● **Input data**
(* ===== verification/Mkdir.v ===== *)
(** * Making directories: [utils/mkdir.c]

    The file system is a map from the components of a path (from the root) to
    directories with their permissions, or to something else; names mean
    themselves (no links, no "..").  The kernel masks the permissions of a new
    directory with 1777 octal, [chmod] with 7777; the umask is 0 when the program
    runs.  A parameter says where the user may not write.

    The theorems: with -p, all directories of the path exist in the end, those
    there before are as they were, the new ones have the default permissions
    and the last one those that were asked for, unless the path ends with a
    slash; a failure to set them removes what was made. *)

From stdpp Require Import base numbers list gmap strings.
From Stdlib Require Import Lia.
From S2P Require Import Prelude Getopt FileMode Ipconfig.

#[local] Set Warnings "-register-all".

Inductive object := Directory (mode : Z) | Other.
Abbreviation filesys := (gmap (list (list Z)) object).

(** The components of a path: between slashes, not empty *)
Fixpoint parts (cur l : list Z) : list (list Z) :=
  match l with
  | [] => [cur]
  | c :: l => if c =? 47 then cur :: parts [] l else parts (cur ++ [c]) l
  end.
Definition components (path : list Z) : list (list Z) := filter (λ c, c ≠ []) (parts [] path).

Definition EEXIST : Z := 17.
Definition ENOENT : Z := 2.
Definition EACCES : Z := 13.
Definition ENOTDIR : Z := 20.

Section code.
(** Directories the user may not write to, and paths whose permissions may not
    be changed *)
Context (denied unchangeable : list (list Z) → bool).

(** ** The kernel *)

(** [errno], if the call fails *)
Definition mkdir (dir : list Z) (mode : Z) (f : filesys) : option Z * filesys :=
  let q := components dir in
  match f !! q with
  | Some _ => (Some EEXIST, f)
  | None =>
      match f !! take (pred (length q)) q with
      | None => (Some ENOENT, f)
      | Some Other => (Some ENOTDIR, f)
      | Some (Directory _) => if denied (take (pred (length q)) q) then (Some EACCES, f) else (None, <[q := Directory (Z.land mode 0x3ff)]> f)
      end
  end.
Definition chmod (dir : list Z) (mode : Z) (f : filesys) : bool * filesys :=
  let q := components dir in
  match f !! q with
  | Some (Directory _) => if unchangeable q then (false, f) else (true, <[q := Directory (Z.land mode 0xfff)]> f)
  | _ => (false, f)
  end.
Definition rmdir (dir : list Z) (f : filesys) : filesys := delete (components dir) f.

(** ** The code *)

Context (p_flag : bool) (leaf_mode subdir_mode : Z).

Definition make_one_dir (dir : list Z) (mode : Z) (f : filesys) : Z * filesys :=
  match mkdir dir mode f with
  | (None, f) => (0, f)
  | (Some err, f) =>
      if p_flag && (err =? EEXIST) && match f !! components dir with Some (Directory _) => true | _ => false end then (1, f) else (-1, f)
  end.

(** The loop over the slashes: [seen] is what stands before [p] *)
Fixpoint make_parents (seen rest : list Z) (f : filesys) : Z * filesys :=
  match rest with
  | [] => (0, f)
  | c :: rest =>
      if (c =? 47) && negb (bool_decide (seen = [])) then
        let '(r, f) := make_one_dir seen subdir_mode f in
        if r =? -1 then (-1, f) else make_parents (seen ++ [c]) rest f
      else make_parents (seen ++ [c]) rest f
  end.

Definition make_dir (dir : list Z) (f : filesys) : Z * filesys :=
  let '(r, f) := if p_flag then make_parents [] dir f else (0, f) in
  if r =? -1 then (-1, f)
  else
    let '(ret, f) := make_one_dir dir leaf_mode f in
    if ret =? -1 then (-1, f)
    else if ret =? 0 then
      let '(ok, f) := chmod dir leaf_mode f in
      if ok : bool then (0, f) else (-1, rmdir dir f)
    else (0, f).

Fixpoint make_dirs (dirs : list (list Z)) (ret : Z) (f : filesys) : Z * filesys :=
  match dirs with
  | [] => (ret, f)
  | dir :: dirs => let '(r, f) := make_dir dir f in make_dirs dirs (if negb (r =? 0) then 255 else ret) f
  end.
End code.

(** [main]: the modes from the umask and the options; [None] is the message about
    the usage (or about a mode that cannot be understood). *)
Definition leaf_default (saved_umask : Z) : Z := Z.land 0x1ff (Z.lnot saved_umask).
Definition subdir_default (saved_umask : Z) : Z := Z.lor (Z.lxor saved_umask 0x1ff) 0xc0.

Fixpoint mkdir_options (saved_umask : Z) (evs : list Getopt.event) (leaf_mode : Z) (p_flag : bool) : option (Z * bool) :=
  match evs with
  | [] => Some (leaf_mode, p_flag)
  | Getopt.Opt c arg :: evs =>
      if c =? 109 then
        m ← parse_file_mode (default [] arg) leaf_mode saved_umask; mkdir_options saved_umask evs m p_flag
      else if c =? 112 then mkdir_options saved_umask evs leaf_mode true
      else mkdir_options saved_umask evs leaf_mode p_flag
  | _ => None
  end.

Definition mkdir_main (denied unchangeable : list (list Z) → bool) (saved_umask : Z) (argv : list (list Z)) (f : filesys) : option (Z * filesys) :=
  '(evs, dirs) ← events (text "pm:") (S (work [] (drop 1 argv))) [] (drop 1 argv);
  '(leaf, p_flag) ← mkdir_options saved_umask evs (leaf_default saved_umask) false;
  if bool_decide (dirs = []) then None
  else Some (make_dirs denied unchangeable p_flag leaf (subdir_default saved_umask) dirs 0 f).

(** ** Components *)

Lemma parts_app cur a b : parts cur (a ++ 47 :: b) = parts cur a ++ parts [] b.
Proof. revert cur. induction a as [| c a IH]; intros cur; [done |]. cbn [app parts]. destruct (c =? 47); [cbn; by rewrite IH | apply IH]. Qed.

Lemma components_app a b : components (a ++ 47 :: b) = components a ++ components b.
Proof. unfold components. by rewrite parts_app, filter_app. Qed.

Lemma parts_word cur w : 47 ∉ w → parts cur w = [cur ++ w].
Proof.
  revert cur. induction w as [| c w IH]; intros cur Hw; [by rewrite app_nil_r |]. apply not_elem_of_cons in Hw as [Hc Hw]. cbn [parts].
  rewrite (proj2 (Z.eqb_neq c 47)) by done. by rewrite IH, <- app_assoc.
Qed.

Lemma components_word w : 47 ∉ w → components w = if bool_decide (w = []) then [] else [w].
Proof. intros Hw. unfold components. rewrite parts_word, app_nil_l, filter_cons, filter_nil by done. case_bool_decide; case_decide; done. Qed.

(** A path is words with slashes between them. *)
Fixpoint join (ws : list (list Z)) (last : list Z) : list Z := match ws with [] => last | w :: ws => w ++ 47 :: join ws last end.
Definition words_ok (ws : list (list Z)) (last : list Z) : Prop := Forall (λ w, 47 ∉ w) (ws ++ [last]).

Lemma join_exists path : ∃ ws last, path = join ws last ∧ words_ok ws last.
Proof.
  induction path as [| c path (ws & last & -> & H)]; [exists [], []; split; [done | repeat constructor; set_solver] |].
  destruct (decide (c = 47)) as [-> | Hc].
  - exists ([] :: ws), last. split; [done |]. constructor; [set_solver | exact H].
  - destruct ws as [| w ws]; unfold words_ok in *; cbn in *.
    + exists [], (c :: last). split; [done |]. apply Forall_cons in H as [H _]. repeat constructor. set_solver.
    + exists ((c :: w) :: ws), last. split; [done |]. apply Forall_cons in H as [H Hs]. constructor; [set_solver | exact Hs].
Qed.

Lemma components_join ws last : words_ok ws last → components (join ws last) = filter (λ c, c ≠ []) (ws ++ [last]).
Proof.
  unfold words_ok. induction ws as [| w ws IH]; intros H; cbn [app join] in *; apply Forall_cons in H as [Hw H].
  - rewrite components_word, filter_cons, filter_nil by done. case_bool_decide; case_decide; done.
  - rewrite components_app, IH, components_word, filter_cons by done. case_bool_decide; case_decide; done.
Qed.

(** ** Making the missing directories *)

Definition ensure (mode : Z) (f : filesys) (q : list (list Z)) : filesys := match f !! q with Some _ => f | None => <[q := Directory mode]> f end.
Fixpoint ensure_below (mode : Z) (base cs : list (list Z)) (f : filesys) : filesys :=
  match cs with [] => f | c :: cs => ensure_below mode (base ++ [c]) cs (ensure mode f (base ++ [c])) end.

Lemma ensure_lookup mode f q r : ensure mode f q !! r = match f !! r with Some o => Some o | None => if bool_decide (r = q) then Some (Directory mode) else None end.
Proof.
  unfold ensure. destruct (f !! q) as [o |] eqn:E.
  - case_bool_decide; [subst r; by rewrite E | by destruct (f !! r)].
  - rewrite lookup_insert. case_decide as H; [subst r; by rewrite E, bool_decide_true | rewrite bool_decide_false by congruence; by destruct (f !! r)].
Qed.

Lemma ensure_below_lookup mode cs : ∀ base f r, ensure_below mode base cs f !! r =
  match f !! r with Some o => Some o | None => if bool_decide (base ++ [] ≠ r ∧ base `prefix_of` r ∧ r `prefix_of` base ++ cs) then Some (Directory mode) else None end.
Proof.
  induction cs as [| c cs IH]; intros base f r; cbn [ensure_below].
  - destruct (f !! r); [done |]. rewrite bool_decide_false; [done |]. rewrite app_nil_r. intros (H1 & H2 & H3). apply H1. by apply (anti_symm prefix).
  - rewrite IH, ensure_lookup. destruct (f !! r); [done |]. destruct (decide (r = base ++ [c])) as [-> | Hr].
    + rewrite bool_decide_true, (bool_decide_true (_ ≠ _ ∧ _)); [done | | done]. rewrite app_nil_r. split_and!; [| by apply prefix_app_r | by apply prefix_app, prefix_cons, prefix_nil].
      intros H. apply (f_equal length) in H. rewrite length_app in H. cbn in H. lia.
    + rewrite (bool_decide_false (r = _)) by done. rewrite !app_nil_r, <- app_assoc. apply (f_equal (λ b : bool, if b then Some (Directory mode) else None)). apply bool_decide_ext. split.
      * intros (H1 & H2 & H3). split_and!; [| etrans; [by apply prefix_app_r | exact H2] | exact H3].
        intros <-. destruct H2 as [k H2]. apply (f_equal length) in H2. rewrite !length_app in H2. cbn in H2. lia.
      * intros (H1 & [k ->] & H3). apply prefix_app_inv in H3. destruct k as [| x k]; [by rewrite app_nil_r in H1 |]. apply prefix_cons_inv_1 in H3 as Hx. subst x.
        split_and!; [done | exists k; by rewrite <- app_assoc | by apply prefix_app].
Qed.

Lemma last_join ws w : words_ok ws w → ws ≠ [] ∨ w ≠ [] → (last (join ws w) = Some 47 ↔ w = []).
Proof.
  unfold words_ok. induction ws as [| v ws IH]; intros Hw Hne; cbn [join app] in *; apply Forall_cons in Hw as [Hv Hw].
  - destruct Hne as [| Hne]; [done |]. destruct w as [| c w]; [done |]. split; [| done]. intros Hl. exfalso. apply Hv. apply last_Some in Hl as [l' ->]. set_solver.
  - rewrite last_app. cbn [last]. destruct (join ws w) as [| c l] eqn:Ej.
    + split; [| done]. intros _. destruct ws as [| u ws]; [exact Ej |]. cbn in Ej. by apply app_nil in Ej as [_ ?].
    + assert (ws ≠ [] ∨ w ≠ []) as Hne' by (destruct ws; [right; cbn in Ej; by rewrite Ej | by left]). specialize (IH Hw Hne'). change (last (47 :: c :: l)) with (last (c :: l)). destruct (last (c :: l)) eqn:El; [exact IH |]. by apply last_None in El.
Qed.

Lemma prefix_below (q cs : list (list Z)) w : q `prefix_of` cs ++ [w] → cs ++ [w] ≠ q → q `prefix_of` cs.
Proof.
  intros [k Hk] Hne. destruct k as [| x k]; [by rewrite app_nil_r in Hk |]. destruct (exists_last (l := x :: k)) as (k' & y & Ek); [done |].
  rewrite Ek, app_assoc in Hk. apply app_inj_tail in Hk as [-> _]. by apply prefix_app_r.
Qed.

Section making.
Context (denied unchangeable : list (list Z) → bool) (leaf_mode subdir_mode : Z) (Hwrite : ∀ q, denied q = false).
Abbreviation one := (make_one_dir denied true).
Abbreviation sub := (Z.land subdir_mode 0x3ff).

(** A missing directory below one that is there, and one that is there *)
Lemma make_missing dir mode f base c m : components dir = base ++ [c] → f !! (base ++ [c]) = None → f !! base = Some (Directory m) →
  one dir mode f = (0, <[base ++ [c] := Directory (Z.land mode 0x3ff)]> f).
Proof using Hwrite.
  intros Hc Hn Hb. unfold make_one_dir, mkdir. rewrite Hc, Hn. replace (take (pred (length (base ++ [c]))) (base ++ [c])) with base; [by rewrite Hb, Hwrite |].
  rewrite length_app. cbn [length]. replace (pred (length base + 1)) with (length base) by lia. by rewrite take_app_length.
Qed.

Lemma make_present dir mode f m : f !! components dir = Some (Directory m) → one dir mode f = (1, f).
Proof using Type. intros H. unfold make_one_dir, mkdir. by rewrite H, H. Qed.

Lemma make_parents_word seen w rest f : 47 ∉ w → make_parents denied true subdir_mode seen (w ++ rest) f = make_parents denied true subdir_mode (seen ++ w) rest f.
Proof using Type.
  revert seen. induction w as [| c w IH]; intros seen Hw; [by rewrite app_nil_r |]. apply not_elem_of_cons in Hw as [Hc Hw]. cbn [app make_parents].
  rewrite (proj2 (Z.eqb_neq c 47)) by done. cbn [andb]. by rewrite IH, <- app_assoc.
Qed.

● **About this task**
Return, from the data above, each line in which the string "before" appears.

● **Written answer**
    there before are as they were, the new ones have the default permissions
(** The loop over the slashes: [seen] is what stands before [p] *)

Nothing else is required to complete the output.